El norte fue el bastión del oficialismo, pero aportó menos

Burruyacu y Trancas fueron los departamentos donde el PJ sacó más ventaja a la oposición.
El norte de la provincia es un bastión del oficialismo. Burruyacu fue el distrito donde más respaldo obtuvo el alperovichismo en los últimos comicios nacionales, con el 69,5% del total de los sufragios. En el segundo escalón de las preferencias a favor del Frente para la Victoria (FV) figura Trancas, con el 66,5% de los votos emitidos. En el sur, Graneros le dio otra gran alegría a la Casa de Gobierno, con el 65% de lo escrutado.

En estos tres territorios se confirmó el cómodo predominio que viene registrándose en los comicios nacionales desde 2005; además, se consolidan como lugares donde el oficialismo es virtualmente imbatible, aunque la oposición tiene una luz de esperanza, ya que hubo una notoria merma en el caudal de votos respecto de las elecciones de hace dos años: en Trancas el apoyo al FV cayó 20 puntos; en Burruyacu, casi 14 puntos, y en Graneros, 12 puntos.

El récord de diferencia entre la primera y la segunda fuerza en lo que hace al resultado electoral provincial se registró en la mesa masculina 2.819 de la localidad de El Puestito, precisamente del departamento Burruyacu. Allí sufragaron 26 ciudadanos: 25 lo hicieron por el oficialismo (más del 96%) y sólo uno por el Acuerdo Cívico y Social (ACS). Ninguna otra fuerza fue votada allí.

Por el contrario, los peores desempeños del oficialismo se dieron en la capital, en Yerba Buena y en Famaillá, donde el alperovichismo no llegó a convencer al 50% del electorado. En Tafí Viejo, en Alberdi y en Chicligasta, en tanto, apenas superó ese porcentaje.

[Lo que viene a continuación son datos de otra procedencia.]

(* ===== verification/Config.v ===== *)
(** * Settings from the environment (config.py)

    [load_settings] as a computation over the process environment, which it
    reads and never writes. [fusion_core]'s port resolution is a parameter.
    Every refusal is a [ConfigError]. *)
From S2P Require Import Prelude PyText StoreState Jwks Email.

Definition Environ : Type := list (string * string).
(** [os.environ.get(name, dflt)]; [os.environ.get(name) or None]. *)
Definition env_get (name dflt : string) (env : Environ) : string := default dflt (dget name env).
Definition env_opt (name : string) (env : Environ) : option string :=
  match dget name env with Some v => if str_true v then Some v else None | None => None end.

(** [str.upper] on ASCII. *)
Definition upper_char (c : ascii) : ascii := if is_lower c then ascii_of_N (chr c - 32) else c.
Definition upper (s : string) : string := of_chars (upper_char <$> chars s).

(** [int(s)] on a stripped ASCII text: a sign, then digits with single
    underscores between them, at most 4300 of them. *)
Fixpoint digits_value (acc : Z) (under : bool) (l : list ascii) : option Z :=
  match l with
  | [] => if under then None else Some acc
  | c :: l' =>
      if is_digit c then digits_value (10 * acc + (Z.of_N (chr c) - 48)) false l'
      else if bool_decide (c = "_"%char) && negb under then digits_value acc true l'
      else None
  end.
Definition parse_int (s : string) : option Z :=
  let value l := if (zlen (filter (fun c => is_digit c = true) l) <=? 4300)
                 then digits_value 0 true l else None in
  match chars s with
  | [] => None
  | c :: l => if decide (c = "-"%char) then Z.opp <$> value l
              else if decide (c = "+"%char) then value l
              else value (c :: l)
  end.

Definition DEFAULT_HOST : string := "127.0.0.1".
Definition DEFAULT_PORT : Z := 11470.
Definition DEFAULT_JWT_ISSUER : string := "fusion-identity".
Definition DEFAULT_JWT_AUDIENCE : string := "fusion-cluster".
Definition DEFAULT_JWT_TTL_SECONDS : Z := 8 * 3600.
Definition DEFAULT_REFRESH_TTL_SECONDS : Z := 7 * 24 * 3600.
Definition DEFAULT_DATABASE_URL : string := "postgresql://127.0.0.1:5432/fusion_identity".
Definition config_LOGIN_LIMIT : Z := 10.
Definition config_LOGIN_WINDOW : Z := 60.
Definition DEFAULT_GRPC_PORT : Z := 50051.
Definition DEFAULT_LEASE_TTL : Z := 120.
Definition DEFAULT_DB_POOL_MAX : Z := 8.
Definition DEFAULT_SECRET_GRACE_SECONDS : Z := 24 * 3600.
Definition _MIN_KEY_LEN : Z := 32.
Definition _MIN_TOKEN_LEN : Z := 24.
Definition _MIN_BOOTSTRAP_PASS_LEN : Z := 12.
Definition _KNOWN_JWT_ALGORITHMS : list string := ["HS256"; "RS256"].

Record Settings : Type := mkSettings {
  st_host : string;
  st_port : Z;
  st_database_url : string;
  st_use_pgstore : bool;
  st_jwt_signing_key : string;
  st_jwt_issuer : string;
  st_jwt_audience : string;
  st_jwt_ttl_seconds : Z;
  st_refresh_ttl_seconds : Z;
  st_service_token : string;
  st_bootstrap_admin_user : option string;
  st_bootstrap_admin_pass : option string;
  st_bootstrap_tenants : option string;
  st_log_level : string;
  st_log_json : bool;
  st_login_rate_limit : Z;
  st_login_rate_window : Z;
  st_jwt_algorithm : string;
  st_jwt_private_key_pem : option string;
  st_jwt_public_keys : option string;
  st_kek : string;
  st_mfa_enforce_admin : bool;
  st_redis_url : string;
  st_grpc_port : Z;
  st_lease_ttl_seconds : Z;
  st_trusted_proxies : list string;
  st_jwt_keyring_path : string;
  st_db_pool_max : Z;
  st_kek_prev : option string;
  st_service_token_prev : option string;
  st_webhook_url : string;
  st_webhook_secret : string;
  st_webhook_tick_seconds : Z;
  st_webhook_max_attempts : Z;
  st_secret_grace_seconds : Z;
  st_registration_enabled : bool;
  st_email_verification_required : bool;
  st_email_verify_ttl_seconds : Z;
  st_sso_ticket_ttl_seconds : Z;
  st_password_reset_ttl_seconds : Z;
  st_registration_default_tenant : string;
  st_smtp_host : string;
  st_smtp_port : Z;
  st_smtp_username : string;
  st_smtp_password : string;
  st_smtp_from : string;
  st_public_base_url : string;
  st_smtp_starttls : bool
}.

Definition config_error {A} (msg : string) : M Environ A := raise (ConfigError msg).
Definition refuse_if (b : bool) (msg : string) : M Environ unit :=
  if b then config_error msg else ret tt.
(** [os.environ.get(name, "").strip()] *)
Definition stripped (name : string) : M Environ string := gets (fun env => strip (env_get name "" env)).
(** [os.environ.get(name, dflt).strip() in ("1", "true", "yes")], lowered
    first where the code does. *)
Definition truthy (v : string) : bool := bool_decide (v ∈ ["1"; "true"; "yes"]).
Definition flag (name dflt : string) : M Environ bool :=
  gets (fun env => truthy (strip (env_get name dflt env))).
Definition flag_lower (name dflt : string) : M Environ bool :=
  gets (fun env => truthy (lower (strip (env_get name dflt env)))).

Definition _int_env (name : string) (dflt : Z) : M Environ Z :=
  let! raw := stripped name in
  if negb (str_true raw) then ret dflt
  else match parse_int raw with
       | Some z => ret z
       | None => config_error ("invalid int for " +:+ name +:+ ": " +:+ py_repr raw)
       end.

Section load.
(** [fusion_core.config.service_port(app, default=...)] *)
Variable core_service_port : string -> Z -> Environ -> res Z.

Definition _core_port (dflt : Z) : M Environ Z :=
  catch (fun env => (core_service_port "identity" dflt env, env))
        (fun e => match e with ValueError m => config_error m | _ => raise e end).

(** The signing key and the service tokens. *)
Definition load_jwt_key : M Environ string :=
  let! k := stripped "FUSION_IDENTITY_JWT_KEY" in
  refuse_if (negb (str_true k)) "missing FUSION_IDENTITY_JWT_KEY" ;;;
  refuse_if (slen k <? _MIN_KEY_LEN) "FUSION_IDENTITY_JWT_KEY must be at least 32 bytes" ;;;
  ret k.
Definition load_service_token : M Environ string :=
  let! k := stripped "FUSION_IDENTITY_SERVICE_TOKEN" in
  refuse_if (negb (str_true k)) "missing FUSION_IDENTITY_SERVICE_TOKEN" ;;;
  refuse_if (slen k <? _MIN_TOKEN_LEN) "FUSION_IDENTITY_SERVICE_TOKEN must be at least 24 bytes" ;;;
  ret k.
(** [strip() or None] *)
Definition stripped_opt (name : string) : M Environ (option string) :=
  let! v := stripped name in ret (if str_true v then Some v else None).
Definition load_service_token_prev (service_token : string) : M Environ (option string) :=
  let! prev := stripped_opt "FUSION_IDENTITY_SERVICE_TOKEN_PREV" in
  match prev with
  | None => ret None
  | Some p =>
      refuse_if (bool_decide (p = service_token))
        "FUSION_IDENTITY_SERVICE_TOKEN_PREV must differ from the current service token" ;;;
      refuse_if (slen p <? _MIN_TOKEN_LEN)
        "FUSION_IDENTITY_SERVICE_TOKEN_PREV must be at least 24 bytes" ;;;
      ret (Some p)
  end.
Definition load_algorithm : M Environ string :=
  let! alg := gets (fun env => upper (strip (env_get "FUSION_IDENTITY_JWT_ALGORITHM" "HS256" env))) in
  refuse_if (negb (bool_decide (alg ∈ _KNOWN_JWT_ALGORITHMS)))
    ("unsupported jwt_algorithm: " +:+ py_repr alg) ;;;
  ret alg.
Definition load_kek (jwt_signing_key : string) : M Environ string :=
  let! kek := stripped "FUSION_IDENTITY_KEK" in
  refuse_if (negb (str_true kek)) "missing FUSION_IDENTITY_KEK (must not reuse JWT signing key)" ;;;
  refuse_if (bool_decide (kek = jwt_signing_key))
    "FUSION_IDENTITY_KEK must differ from the JWT signing key" ;;;
  ret kek.
Definition load_kek_prev (jwt_signing_key kek : string) : M Environ (option string) :=
  let! prev := stripped_opt "FUSION_IDENTITY_KEK_PREV" in
  match prev with
  | None => ret None
  | Some p =>
      refuse_if (bool_decide (p = kek)) "FUSION_IDENTITY_KEK_PREV must differ from the current KEK" ;;;
      refuse_if (bool_decide (p = jwt_signing_key))
        "FUSION_IDENTITY_KEK_PREV must differ from the JWT signing key" ;;;
      ret (Some p)
  end.
Definition load_bootstrap_pass : M Environ (option string) :=
  let! pass := gets (env_opt "FUSION_BOOTSTRAP_ADMIN_PASS") in
  refuse_if (match pass with Some p => slen p <? _MIN_BOOTSTRAP_PASS_LEN | None => false end)
    "FUSION_BOOTSTRAP_ADMIN_PASS must be at least 12 chars" ;;;
  ret pass.
Definition load_webhook : M Environ (string * string) :=
  let! url := stripped "FUSION_IDENTITY_WEBHOOK_URL" in
  let! secret := stripped "FUSION_IDENTITY_WEBHOOK_SECRET" in
  refuse_if (str_true url && negb (str_true secret))
    "FUSION_IDENTITY_WEBHOOK_SECRET is required when WEBHOOK_URL is set" ;;;
  ret (url, secret).
(** [frozenset(p.strip() for p in ... .split(",") if p.strip())], duplicates
    kept: only membership is read. *)
Definition load_trusted_proxies (env : Environ) : list string :=
  filter (fun p => str_true p = true)
    (strip <$> split "," (env_get "FUSION_IDENTITY_TRUSTED_PROXIES" "" env)).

Entre lo urbano y lo rural

El FV no fue derrotado, en forma general, en ningún distrito, municipio o comuna rural. Los datos oficiales proporcionados por la Junta Electoral Nacional demuestran que la oposición obtuvo mejores resultados en los centros urbanos más poblados, mientras que la zona rural le fue, en general, esquiva a sus candidatos. En la mayoría de estas zonas, el peronismo disidente encolumnado en Unión PRO-Federal aventajó a las otras fuerzas y se ubicó detrás, aunque lejos, del alperovichismo.

Aparte de la capital y de Yerba Buena, donde el ACS logró sus cómputos más significativos para sus aspiraciones (ver "El ACS..."), los municipios "cabecera" de distrito le permitieron recuperar los sufragios perdidos en el interior de los departamentos. En el ámbito de toda la provincia, secundó al alperovichismo en 13 de las 19 intendencias.

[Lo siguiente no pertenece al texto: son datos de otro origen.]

(* ===== verification/Provision.v ===== *)
(** * Tenant provisioning (routes/provisioning.py)

    [provision_core] creates a tenant, its quota, its first administrator and
    an API key in one request, and keeps the response under the caller's
    idempotency key. The response is a dict the store keeps by reference: what
    the handler writes into it afterwards is in the stored row too
    ([aliased]). *)
From S2P Require Import Prelude PyText StoreState Prims AuditLog Tenants Rbac Users Keys Tokens Ledger.
From S2P Require Import Crypto Jwt Jwks Auth Deps MemberRoutes Redis Cache DataPlane Webhook.
From S2P Require Import TenantRoutes AuditRoutes.

Record SeedAdminSpec : Type := mkSeedAdminSpec {
  sa_username : string; sa_password : option string; sa_email : option string;
  sa_email_verified : bool
}.
(** [ApiKeySpec]: the name is not used. *)
Record ApiKeySpec : Type := mkApiKeySpec { ks_name : option string; ks_scopes : list string }.
Record ProvisionRequest : Type := mkProvisionRequest {
  pr_tenant_id : option string; pr_display_name : string; pr_plan : string;
  pr_join_policy : option string; pr_quotas : option QuotaFields;
  pr_seed_admin : option SeedAdminSpec; pr_api_key : option ApiKeySpec; pr_hook_url : option string
}.
(** The random draws of one request. *)
Record ProvisionDraws : Type := mkProvisionDraws {
  pd_tenant : string; pd_password : string; pd_user : string; pd_salt : string;
  pd_raw : string; pd_key : string; pd_event1 : string; pd_event2 : string
}.

Definition _effective_quota (template : option Quota) (overrides : option QuotaFields) : Quota :=
  let quota := default DEFAULT_QUOTA template in
  match overrides with Some o => merge_quota quota o | None => quota end.
(** [put_quota(tid, **quota)] with every field. *)
Definition all_fields (q : Quota) : QuotaFields :=
  mkQuotaFields (Some (q_rpm q)) (Some (q_tpm q)) (Some (q_concurrent q)) (Some (q_storage_mb q))
    (Some (q_allowed_models q)) (Some (q_allowed_modules q)) (Some (q_default_priority q)).

(** ** The response, as the dict it is *)

Definition dict := list (string * json).
Definition json_dict (j : json) : dict := match j with JObj kvs => kvs | _ => [] end.
Definition tenant_json (t : Tenant) : json :=
  JObj [("tenant_id", JStr (t_tenant_id t)); ("display_name", JStr (t_display_name t));
        ("status", JStr (t_status t)); ("plan", JStr (t_plan t));
        ("join_policy", JStr (t_join_policy t)); ("created_at", JFloat (t_created_at t));
        ("disabled_at", jtime (t_disabled_at t)); ("deleted_at", jtime (t_deleted_at t))].
Definition admin_json (user_id username : string) (generated : bool) (password : string) : json :=
  JObj [("user_id", JStr user_id); ("username", JStr username);
        ("must_change_password", JBool generated); ("initial_password", JStr password)].
Definition api_key_json (raw : string) (k : ApiKey) : json :=
  JObj (dset "raw_key" (JStr raw) (key_json (_scrub_api_key k))).
Definition jnull_or (o : option json) : json := default JNull o.

(** What the handler writes into a response that is already stored. *)
Definition aliased (idem_key : string) (f : dict -> dict) : M Store unit :=
  modify (fun s => set_idempotency
    (dupd idem_key (fun row => mkIdempotency (im_idem_key row) (im_endpoint row)
        (JObj (f (json_dict (im_response row)))) (im_created_at row)) (idempotency s)) s).

Section provision.
Context `{HashLib, Argon2Lib} `{RedisLib}.
Variables (cache : bool) (now : Z) (d : ProvisionDraws).

(** The checks before the tenant is created. *)
Definition preflight (seed_admin : option SeedAdminSpec) : M Store unit :=
  match seed_admin with
  | None => ret tt
  | Some sa =>
      let! existing := gets (get_user_by_username (sa_username sa)) in
      match existing with
      | Some _ => raise (http 409 ("username " +:+ py_repr (sa_username sa) +:+ " already exists"))
      | None =>
          match sa_email sa with
          | Some e =>
              if str_true e then
                let! taken := gets (get_user_by_email e) in
                match taken with
                | Some _ => raise (http 409 "email already registered")
                | None => ret tt
                end
              else ret tt
          | None => ret tt
          end
      end
  end.

(** The first administrator: [Some (user_id, admin_out)]. *)
Definition provision_admin (tid : string) (seed_admin : option SeedAdminSpec) (added_by : option string)
    : M Store (option (string * json)) :=
  match seed_admin with
  | None => ret None
  | Some sa =>
      let generated := match sa_password sa with None => true | Some _ => false end in
      let password := or_default (pd_password d) (sa_password sa) in
      let user_id := "usr_" +:+ pd_user d in
      create_user now (pd_salt d) user_id (sa_username sa) password (sa_email sa) generated
        (sa_email_verified sa) None ;;;
      add_member now tid user_id "tenant_admin" added_by ;;;
      ret (Some (user_id, admin_json user_id (sa_username sa) generated password))
  end.

(** The API key: [Some (row, api_key_out)]. *)
Definition provision_key (tid : string) (admin_id : option string) (api_key : option ApiKeySpec)
    : M Store (option (ApiKey * json)) :=
  match api_key with
  | None => ret None
  | Some ks =>
      let! rk := create_api_key now (pd_raw d) (pd_key d) tid admin_id (ks_scopes ks) in
      ret (Some (rk.2, api_key_json rk.1 rk.2))
  end.

(** Everything that is written to the store up to the events. *)
Definition provision_rows (tid : string) (b : ProvisionRequest) (added_by : option string)
    : M Store dict :=
  let! template := gets (get_plan_template (pr_plan b)) in
  let quota := _effective_quota template (pr_quotas b) in
  preflight (pr_seed_admin b) ;;;
  let! tenant := on_conflict (create_tenant now tid (pr_display_name b) (pr_plan b)
                                (or_default "invite" (pr_join_policy b))) (http 409) in
  let! quota := put_quota now tid (all_fields quota) in
  let! admin := provision_admin tid (pr_seed_admin b) added_by in
  let! key := provision_key tid (fst <$> admin) (pr_api_key b) in
  emit_event now (pd_event1 d) EVENT_TENANT_CREATED tid
    (JObj [("tenant_id", JStr tid); ("plan", JStr (pr_plan b));
           ("display_name", JStr (pr_display_name b))]) ;;;
  match key with
  | Some (k, _) =>
      emit_event now (pd_event2 d) EVENT_APIKEY_CREATED tid
        (JObj [("tenant_id", JStr tid); ("key_id", JStr (k_key_id k)); ("prefix", JStr (k_prefix k))])
  | None => ret tt
  end ;;;
  ret [("tenant", tenant_json tenant);
       ("quota", match quota with Some q => quota_json q | None => JObj [] end);
       ("admin", jnull_or (snd <$> admin)); ("api_key", jnull_or (snd <$> key))].

(** [dispatch_hook] when a hook is asked for. *)
Definition provision_hook (secret : string) (hook_url : option string) (result : dict)
    : M Store dict :=
  if opt_true hook_url then
    let url := default "" hook_url in
    let! hook_result := dispatch_hook url secret "provision.completed"
      (JObj [("tenant", jnull_or (dget "tenant" result)); ("quota", jnull_or (dget "quota" result));
             ("admin", JObj (dpop "initial_password" (json_dict (jnull_or (dget "admin" result)))));
             ("api_key", jnull_or (dget "api_key" result))]) in
    ret (dset "hook" (JObj (dict_merge [("url", JStr url)] (json_dict hook_result))) result)
  else ret result.

Definition idem_key_of (endpoint : string) (idempotency_key : option string) : option string :=
  if opt_true idempotency_key
  then Some (endpoint +:+ ":" +:+ default "" idempotency_key) else None.

(** [secret] is [settings.webhook_secret or settings.service_token];
    [has_request] is whether a request, hence a cache, was passed. *)
Definition provision_core (secret : string) (has_request : bool) (b : ProvisionRequest)
    (endpoint : string) (idempotency_key added_by : option string) : M Plane dict :=
  let key := idem_key_of endpoint idempotency_key in
  let! cached := gets (fun p => match key with
                                | Some k => get_idempotency k (pl_store p)
                                | None => None
                                end) in
  match cached with
  | Some row => ret (dset "idempotent_replay" (JBool true) (json_dict (im_response row)))
  | None =>
      let tid := or_default ("tnt_" +:+ pd_tenant d) (pr_tenant_id b) in
      let! result := in_store (provision_rows tid b added_by) in
      let! result := in_store (provision_hook secret (pr_hook_url b) result) in
      match key with
      | Some k => in_store (put_idempotency now k endpoint (JObj result))
      | None => ret tt
      end ;;;
      (if has_request then invalidate_tenant_cache cache now tid else ret tt) ;;;
      match key with
      | Some k => in_store (aliased k (dset "idempotent_replay" (JBool false)))
      | None => ret tt
      end ;;;
      ret (dset "idempotent_replay" (JBool false) result)
  end.
End provision.

Section provision_routes.
Context `{HashLib, Argon2Lib} `{RedisLib}.
Variables (service_token : string) (service_token_prev : option string) (webhook_secret : string).
Variables (cache : bool) (now : Z) (auth : string).

Definition plane_service {S} : M S unit :=
  lift (require_service_token service_token service_token_prev auth).
Definition hook_secret : string := str_or webhook_secret service_token.

Definition provision_tenant (d : ProvisionDraws) (b : ProvisionRequest) (idempotency_key : option string)
    : M Plane dict :=
  plane_service ;;;
  provision_core cache now d hook_secret true b "/api/v1/admin/tenants/provision" idempotency_key None.

Definition list_plan_templates_route : M Store (list (string * Quota)) :=
  plane_service ;;; gets list_plan_templates.
Definition get_plan_template_route (plan : string) : M Store Quota :=
  plane_service ;;;
  let! quota := gets (get_plan_template plan) in
  match quota with
  | None => raise (http 404 ("plan template " +:+ py_repr plan +:+ " not found"))
  | Some q => ret q
  end.
Definition put_plan_template_route (plan : string) (quota : QuotaFields) : M Store Quota :=
  plane_service ;;; on_conflict (put_plan_template plan quota) (http 409).
(** The events after the cursor, and the next cursor. *)
Definition list_events_route (cursor limit : Z) : M Store (list Event * Z) :=
  plane_service ;;;
  if (limit <? 1) || (1000 <? limit) then raise (http 422 "limit must be 1..1000")
  else
    let! events := gets (list_events cursor limit) in
    ret (events, match last events with Some e => e_seq e | None => cursor end).
End provision_routes.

En los municipios de Tafí del Valle, de Famaillá, de Trancas y de Graneros el frente liderado por la UCR se instaló tercero en las preferencias, detrás del oficialismo y de Unión PRO; en Alderetes y en Las Talitas ocupó el mismo lugar, pero allí el segundo puesto le correspondió a Fuerza Republicana (fueron sus mejores colocaciones).

En todo el sector rural de los distritos de La Cocha y de Burruyacu, el ACS se alzó con un firme respaldo, muy posiblemente producto del discurso contra la política oficial hacia el campo y la producción sojera, lo que también le dio resultado en comunas de Simoca, de Leales y de Cruz Alta, alternando el segundo puesto con el justicialismo disidente.

FR se consagró segunda en las comunas de Villa Chicligasta; Los Bulacio y Los Villagra; Teniente Berdina y Tapia. El Frente del Pueblo Unido, en tanto, ocupó ese lugar en las comunas de Soldado Maldonado y de Arcadia.